Rischia di diventare una crisi diplomatica la vicenda del mandato d’arresto emesso e poi ritirato da un giudice britannico nei confronti dell’ex ministro degli Esteri e attuale leader dell’opposizione centrista israeliana, Tzipi Livni.
Un provvedimento originato da una denuncia per crimini di guerra presentata da esponenti della comunità locale di origine araba in relazione all’offensiva ‘Piombo Fuso’ dell’inverno scorso, e cui Israele ha reagito oggi a muso duro: chiedendo al governo di Sua Maestà azioni politiche contro «gli abusi giudiziari».
Inizialmente smentito, l’ordine di cattura contro la Livni in realtà è stato in vigore, almeno per qualche ora. Tanto da far saltare all’ultimo momento una sua visita in Gran Bretagna, dietro lo schermo di imprecisate «ragioni di calendario».
Un episodio imbarazzante nei rapporti fra i due Stati – e analogo a quelli schivati negli ultimi mesi anche dal ministro della Difesa in carica, Ehud Barak, e dall’ex capo di stato maggiore e attuale vicepremier Moshe Yaalon – che non poteva restare senza risposta dopo essere divenuto di dominio pubblico. E a cui il ministero degli Esteri israeliano ha in effetti replicato oggi: dapprima con un comunicato dai toni ruvidi e poi addirittura con la convocazione dell’ambasciatore britannico a Tel Aviv, Tom Phillips, e la decisione d’interrompere tutte le visite di rilievo in Gran Bretagna fino a quando Londra non avrà dato seguito concreto alla promessa di garanzie politiche contro azioni legali ritenute vessatorie.
Nel comunicato si rigetta l’iniziativa della magistratura britannica come «un atto cinico e immorale» e si chiede al governo di Gordon Brown di «mettere fine alla commedia degli errori» e «di dar corso, una volta e per sempre, agli impegni presi sulla volontà di prevenire abusi giudiziari» ispirati da «elementi estremisti» e gruppi di pressione arabi: pena «un danno alle relazioni bilaterali, ma anche alle ambizioni di Londra di svolgere un ruolo attivo nel processo di pace in Medio Oriente».
«Noi rifiutiamo – ha rincarato la dose più tardi l’ufficio del primo ministro, Benyamin Netanyahu – di accettare una situazione in cui Ehud Olmert, Ehud Barak o Tzipi Livni (al vertice del governo israeliano all’epoca dell’offensiva ‘Piombo Fuso’ nella Striscia di Gaza, l’inverno scorso) possano essere trascinati in tribuale e non concepiamo che soldati e comandanti che hanno combattuto con coraggio e senso etico un nemico abietto possano essere definiti criminali di guerra.

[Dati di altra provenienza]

Definition cswp_encode_set_config_command (deviceNo : Z) (name value : list Z)
    : BufM unit :=
  cswp_encode_command_header (cmd_id CSWP_SET_CONFIG);;
  cswp_buffer_put_varint deviceNo;;
  cswp_buffer_put_string name;;
  cswp_buffer_put_string value;;
  mret tt.

Definition cswp_encode_get_config_command (deviceNo : Z) (name : list Z) : BufM unit :=
  cswp_encode_command_header (cmd_id CSWP_GET_CONFIG);;
  cswp_buffer_put_varint deviceNo;;
  cswp_buffer_put_string name;;
  mret tt.

Definition cswp_encode_get_device_capabilities_command (deviceNo : Z) : BufM unit :=
  cswp_encode_command_header (cmd_id CSWP_GET_DEVICE_CAPABILITIES);;
  cswp_buffer_put_varint deviceNo;;
  mret tt.

Definition cswp_encode_reg_list_command (deviceNo : Z) : BufM unit :=
  cswp_encode_command_header (cmd_id CSWP_REG_LIST);;
  cswp_buffer_put_varint deviceNo;;
  mret tt.

Definition cswp_encode_reg_read_command (deviceNo count : Z) (registerIDs : list Z)
    : BufM unit :=
  cswp_encode_command_header (cmd_id CSWP_REG_READ);;
  cswp_buffer_put_varint deviceNo;;
  cswp_buffer_put_varint count;;
  e_for (Z.to_nat (u32 count)) 0 (fun i =>
    id ← e_index registerIDs i;
    cswp_buffer_put_varint id);;
  mret tt.

Definition cswp_encode_reg_write_command (deviceNo count : Z) : BufM unit :=
  cswp_encode_command_header (cmd_id CSWP_REG_WRITE);;
  cswp_buffer_put_varint deviceNo;;
  cswp_buffer_put_varint count;;
  mret tt.

Definition cswp_encode_mem_read_command (deviceNo address size accessSize flags : Z)
    : BufM unit :=
  cswp_encode_command_header (cmd_id CSWP_MEM_READ);;
  cswp_buffer_put_varint deviceNo;;
  cswp_buffer_put_uint64 address;;
  cswp_buffer_put_varint size;;
  cswp_buffer_put_varint accessSize;;
  cswp_buffer_put_varint flags;;
  mret tt.

Definition cswp_encode_mem_write_command
    (deviceNo address size accessSize flags : Z) (data : list Z) : BufM unit :=
  cswp_encode_command_header (cmd_id CSWP_MEM_WRITE);;
  cswp_buffer_put_varint deviceNo;;
  cswp_buffer_put_uint64 address;;
  cswp_buffer_put_varint size;;
  cswp_buffer_put_varint accessSize;;
  cswp_buffer_put_varint flags;;
  cswp_buffer_put_data data size;;
  mret tt.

Lo rifiutiamo come un’assurdità».
Il mandato contro la Livni – decaduto solo nel momento in cui si è saputo che la leader di Kadima non si sarebbe fatta più viva sul suolo britannico, secondo quanto ha potuto appurare il ‘Guardian’ – non è del resto un fatto isolato, in un panorama scosso di recente anche dagli attriti legati alla decisione di Londra di distinguere fra le etichette dei prodotti palestinesi della Cisgiordania e quelle delle colonie ebraiche (illegittime per la comunità internazionale). Interpellata sull’accaduto, la stessa Livni ha affermato che le critiche a Israele sono legittime, ma ha difeso le ragioni di ‘Piombo Fuso’ e ha contestato chi «crede di poter equiparare l’esercito israeliano ai terroristi».

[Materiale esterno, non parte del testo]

(* ===== verification/ClientState.v ===== *)
(** The state of a client of [cswp_client.c] (the public [cswp_client_t], its
    private data, the caller's memory and the transport behind the function
    pointers), the monad its functions run in, and the helpers that every
    command uses: the error message, the list of pending responses and the
    preparation of the command buffer. *)
From S2P Require Import Prelude Wire CswpTypes CswpBuffer Memory ClientCommands.

Definition CSWP_ERR_MSG_SIZE : Z := 1024.
Definition CSWP_REQ_HEADER_SIZE : Z := 4 + 10 + 1.
Definition CSWP_REQ_RSP_BUFFER_SIZE : Z := 16384.

(** ** Transport

    What the client calls through the function pointers [connect],
    [disconnect], [send], [receive] and [receive_async].  A callback returns a
    code, reports an error with [cswp_client_error], or ends the process
    ([std::terminate]), after which there is no state.  [receive] stores bytes
    at the start of the response buffer together with their number, or leaves
    both alone. *)

Inductive tres :=
  | TRet (code : Z)
  | TThrow (code : Z) (what : list Z)
  | TTerminate.

Class Transport (T : Type) := {
  t_connect : option (T -> tres * T);
  t_disconnect : option (T -> tres * T);
  t_send : list Z -> T -> tres * T;
  t_receive : Z -> T -> tres * option (list Z) * T;
  t_receive_async : Z -> T -> tres * option (list Z) * T;
}.

(** ** Response data and the functions that process responses *)

Record cswp_init_rsp_data := {
  init_serverProtocolVersion : ptr;
  init_serverID : ptr;
  init_serverIDSize : Z;
  init_serverVersion : ptr;
}.

(** [deviceList] and [deviceTypes] are arrays of pointers. *)
Record cswp_get_devices_rsp_data := {
  gd_deviceCount : ptr;
  gd_deviceList : list ptr;
  gd_deviceListSize : Z;
  gd_deviceListEntrySize : Z;
  gd_deviceTypes : list ptr;
  gd_deviceTypeSize : Z;
  gd_deviceTypeEntrySize : Z;
}.

Record cswp_device_open_rsp_data := {
  do_deviceInfo : ptr;
  do_deviceInfoSize : Z;
}.

Record cswp_get_device_capabilities_rsp_data := {
  gc_capabilities : ptr;
  gc_capabilityData : ptr;
}.

Record cswp_reg_read_rsp_data := {
  rr_registerValues : ptr;
  rr_registerValuesSize : Z;
}.

Record cswp_reg_list_rsp_data := {
  rl_registerCount : ptr;
  rl_registerInfo : ptr;
  rl_registerInfoSize : Z;
  rl_strBuf : ptr;
  rl_strBufSize : Z;
}.

Record cswp_mem_poll_rsp_data := {
  mp_buf : ptr;
  mp_maxBytes : Z;
  mp_bytesRead : ptr;
}.

Record cswp_mem_read_rsp_data := {
  mr_buf : ptr;
  mr_maxBytes : Z;
  mr_bytesRead : ptr;
}.

Record cswp_nvsec_unlock_rsp_data := {
  nu_token_req : ptr;
  nu_num_token_req_bytes : Z;
}.

Record cswp_nvsec_verify_rsp_data := {
  nv_signature : ptr;
  nv_signatureSize : Z;
}.

Record cswp_nvsec_encrypt_rsp_data := {
  ne_server_public_key : ptr;
  ne_key_size : Z;
}.

(** A function pointer of type [complete_func] with its [replyData]. *)
Inductive complete_func :=
  | Cinit (d : cswp_init_rsp_data)
  | Cget_devices (d : cswp_get_devices_rsp_data)
  | Cdevice_open (d : cswp_device_open_rsp_data)
  | Cget_device_capabilities (d : cswp_get_device_capabilities_rsp_data)
  | Creg_list (d : cswp_reg_list_rsp_data)
  | Creg_read (d : cswp_reg_read_rsp_data)
  | Cmem_read (d : cswp_mem_read_rsp_data)
  | Cmem_poll (d : cswp_mem_poll_rsp_data)
  | Cnvsec_unlock (d : cswp_nvsec_unlock_rsp_data)
  | Cnvsec_verify (d : cswp_nvsec_verify_rsp_data)
  | Cnvsec_encrypt (d : cswp_nvsec_encrypt_rsp_data).

Record pending_response_t := {
  pr_type : cswp_commands_t;
  pr_complete : option complete_func;
}.

Inductive batch_mode_t := BATCH_NONE | BATCH_CONTINUE | BATCH_ABORT.

#[export] Instance batch_mode_eq_dec : EqDecision batch_mode_t.
Proof. solve_decision. Defined.

Definition batch_mode_id (b : batch_mode_t) : Z :=
  match b with BATCH_NONE => 0 | BATCH_CONTINUE => 1 | BATCH_ABORT => 2 end.

(** ** Client state *)

Record cswp_client_priv_t := mkPriv {
  hdr : CSWP_BUFFER;
  cmd : CSWP_BUFFER;
  rsp : CSWP_BUFFER;
  batch_mode : batch_mode_t;
  num_cmds : Z;
  pending_responses : list pending_response_t;
  connected : Z;
  cswp_init_serverProtocolVersion : Z;
  cswp_init_serverVersion : Z;
  cswp_init_serverID : option (list Z);
}.

(** [errorMsg]: the string in the error message buffer, [None] when the pointer
    is null; [priv] likewise. *)
Record world (T : Type) := mkWorld {
  errorMsg : option (list Z);
  errorCode : Z;
  priv : option cswp_client_priv_t;
  memory : mem;
  transport : T;
}.
Arguments mkWorld {T}.
Arguments errorMsg {T}.
Arguments errorCode {T}.
Arguments priv {T}.
Arguments memory {T}.
Arguments transport {T}.

Section setters.
Implicit Types p : cswp_client_priv_t.
Definition set_hdr x p := mkPriv x (cmd p) (rsp p) (batch_mode p) (num_cmds p)
  (pending_responses p) (connected p) (cswp_init_serverProtocolVersion p)
  (cswp_init_serverVersion p) (cswp_init_serverID p).
Definition set_cmd x p := mkPriv (hdr p) x (rsp p) (batch_mode p) (num_cmds p)
  (pending_responses p) (connected p) (cswp_init_serverProtocolVersion p)
  (cswp_init_serverVersion p) (cswp_init_serverID p).
Definition set_rsp x p := mkPriv (hdr p) (cmd p) x (batch_mode p) (num_cmds p)
  (pending_responses p) (connected p) (cswp_init_serverProtocolVersion p)
  (cswp_init_serverVersion p) (cswp_init_serverID p).
Definition set_batch_mode x p := mkPriv (hdr p) (cmd p) (rsp p) x (num_cmds p)
  (pending_responses p) (connected p) (cswp_init_serverProtocolVersion p)
  (cswp_init_serverVersion p) (cswp_init_serverID p).
Definition set_num_cmds x p := mkPriv (hdr p) (cmd p) (rsp p) (batch_mode p) x
  (pending_responses p) (connected p) (cswp_init_serverProtocolVersion p)
  (cswp_init_serverVersion p) (cswp_init_serverID p).
Definition set_pending x p := mkPriv (hdr p) (cmd p) (rsp p) (batch_mode p) (num_cmds p)
  x (connected p) (cswp_init_serverProtocolVersion p)
  (cswp_init_serverVersion p) (cswp_init_serverID p).
Definition set_connected x p := mkPriv (hdr p) (cmd p) (rsp p) (batch_mode p) (num_cmds p)
  (pending_responses p) x (cswp_init_serverProtocolVersion p)
  (cswp_init_serverVersion p) (cswp_init_serverID p).
Definition set_init_data v i n p := mkPriv (hdr p) (cmd p) (rsp p) (batch_mode p)
  (num_cmds p) (pending_responses p) (connected p) v n i.
End setters.

Abbreviation ClientM T := (M (world T)).

Section client.
Context {T : Type}.

Definition set_priv (p : option cswp_client_priv_t) (w : world T) : world T :=
  mkWorld (errorMsg w) (errorCode w) p (memory w) (transport w).
Definition set_memory (m : mem) (w : world T) : world T :=
  mkWorld (errorMsg w) (errorCode w) (priv w) m (transport w).
Definition set_transport (t : T) (w : world T) : world T :=
  mkWorld (errorMsg w) (errorCode w) (priv w) (memory w) t.
Definition set_error (m : option (list Z)) (c : Z) (w : world T) : world T :=
  mkWorld m c (priv w) (memory w) (transport w).

(** [priv->...]: a null pointer is undefined. *)
Definition get_priv : ClientM T cswp_client_priv_t := fun w =>
  match priv w with Some p => Some (p, w) | None => None end.
Definition upd_priv (f : cswp_client_priv_t -> cswp_client_priv_t) : ClientM T unit :=
  fun w => match priv w with
           | Some p => Some (tt, set_priv (Some (f p)) w)
           | None => None
           end.

(** Calls of buffer functions on [priv->cmd], [priv->hdr] and [priv->rsp],
    and of decoders on [priv->rsp] and the caller's memory. *)
Definition on_cmd {A} (m : BufM A) : ClientM T (result A) :=
  p ← get_priv;
  match m (cmd p) with
  | Some (r, b) => upd_priv (set_cmd b);; mret r
  | None => ub
  end.
Definition on_hdr {A} (m : BufM A) : ClientM T (result A) :=
  p ← get_priv;
  match m (hdr p) with
  | Some (r, b) => upd_priv (set_hdr b);; mret r
  | None => ub
  end.
Definition on_rsp {A} (m : BufM A) : ClientM T (result A) :=
  p ← get_priv;
  match m (rsp p) with
  | Some (r, b) => upd_priv (set_rsp b);; mret r
  | None => ub
  end.
Definition on_rsp_mem {A} (m : DecM A) : ClientM T (result A) := fun w =>
  match priv w with
  | Some p =>
      match m (rsp p, memory w) with
      | Some (r, (b, x)) => Some (r, set_memory x (set_priv (Some (set_rsp b p)) w))
      | None => None
      end
  | None => None
  end.

(** Accesses to the caller's memory. *)
Definition on_memory {A} (m : MemM A) : ClientM T A := fun w =>
  match m (memory w) with
  | Some (Val a, x) => Some (a, set_memory x w)
  | _ => None
  end.

(** [++i] of an [int] field. *)
Definition int_incr (i : Z) : ClientM T Z :=
  if i <? 2 ^ 31 - 1 then mret (i + 1) else ub.

(** [for (i = start; ...; ++i)] while [res] is [CSWP_SUCCESS]. *)
Fixpoint for_ok (n : nat) (i : Z) (body : Z -> ClientM T Z) (res : Z) : ClientM T Z :=
  match n with
  | O => mret res
  | S n' =>
      if res =? CSWP_SUCCESS then (r ← body i; for_ok n' (i + 1) body r)
      else mret res
  end.

(** ** [vsnprintf]: the text of the messages the client formats *)

Fixpoint digits (base : Z) (fuel : nat) (v : Z) (acc : list Z) : list Z :=
  match fuel with
  | O => acc
  | S f =>
      let d := v mod base in
      let c := if d <? 10 then 48 + d else 55 + d in
      if v <? base then c :: acc else digits base f (v / base) (c :: acc)
  end.

(** [%d] takes an [int], [%lX] an [unsigned long]. *)
Definition fmt_d (v : Z) : list Z :=
  let i := int32 v in
  if i <? 0 then 45 :: digits 10 11 (- i) [] else digits 10 11 i [].
Definition fmt_lX (v : Z) : list Z := digits 16 16 v [].

Definition cswp_client_error (code : Z) (text : list Z) : ClientM T Z := fun w =>
  match errorMsg w with
  | Some _ =>
      Some (code, set_error (Some (take (Z.to_nat (CSWP_ERR_MSG_SIZE - 1)) (c_str text)))
                            code w)
  | None => None
  end.

Definition cswp_client_add_node_for_pending_rsp (type : cswp_commands_t)
    (complete : option complete_func) : ClientM T unit :=
  p ← get_priv;
  upd_priv (set_pending (pending_responses p ++ [{| pr_type := type; pr_complete := complete |}]));;
  n ← int_incr (num_cmds p);
  upd_priv (set_num_cmds n).

(** [hdr_mem], [cmd_mem] and [rsp_mem]: what [malloc] returns for the three
    buffers; the code does not check for failure. *)
Definition cswp_client_init (hdr_mem cmd_mem rsp_mem : option (list Z)) : ClientM T Z :=
  modify (set_error (Some []) CSWP_SUCCESS);;
  match cswp_buffer_alloc hdr_mem CSWP_REQ_HEADER_SIZE,
        cswp_buffer_alloc cmd_mem CSWP_REQ_RSP_BUFFER_SIZE,
        cswp_buffer_alloc rsp_mem CSWP_REQ_RSP_BUFFER_SIZE with
  | Some h, Some c, Some r =>
      modify (set_priv (Some (mkPriv h c r BATCH_NONE 0 [] 0 0 0 None)));;
      mret CSWP_SUCCESS
  | _, _, _ => ub
  end.

Definition cswp_client_term : ClientM T Z :=
  c ← gets errorCode;
  modify (set_error None c);;
  modify (set_priv None);;
  mret CSWP_SUCCESS.

Definition cswp_client_prep_priv_cmd_data : ClientM T Z :=
  p ← get_priv;
  (if decide (batch_mode p = BATCH_NONE) then
     upd_priv (fun p => set_num_cmds 0 (set_pending []
       (set_cmd (set_used CSWP_REQ_HEADER_SIZE (set_pos CSWP_REQ_HEADER_SIZE (cmd p))) p)))
   else mret tt);;
  mret CSWP_SUCCESS.
End client.

Example fmt_d_1234 : fmt_d (-1234) = bytes_of "-1234".
Proof. reflexivity. Qed.
Example fmt_lX_dead : fmt_lX 0xDEAD = bytes_of "DEAD".
Proof. reflexivity. Qed.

Scatenata quasi un anno fa dallo Stato ebraico in risposta ai razzi dei miliziani islamici di Hamas dalla Striscia di Gaza, l’operazione ‘Piombo Fuso’ durò 22 giorni e si concluse il 18 gennaio 2009 con un bilancio di circa 1400 palestinesi uccisi. Un rapporto realizzato di recente per conto dell’Onu da una commissione coordinata dal giudice sudafricano Richard Goldtsone ha avanzato ipotesi di crimini di guerra e contro l’umanità nei riguardi d’Israele, in relazione al conflitto, oltre che nei confronti di Hamas per i lanci di razzi.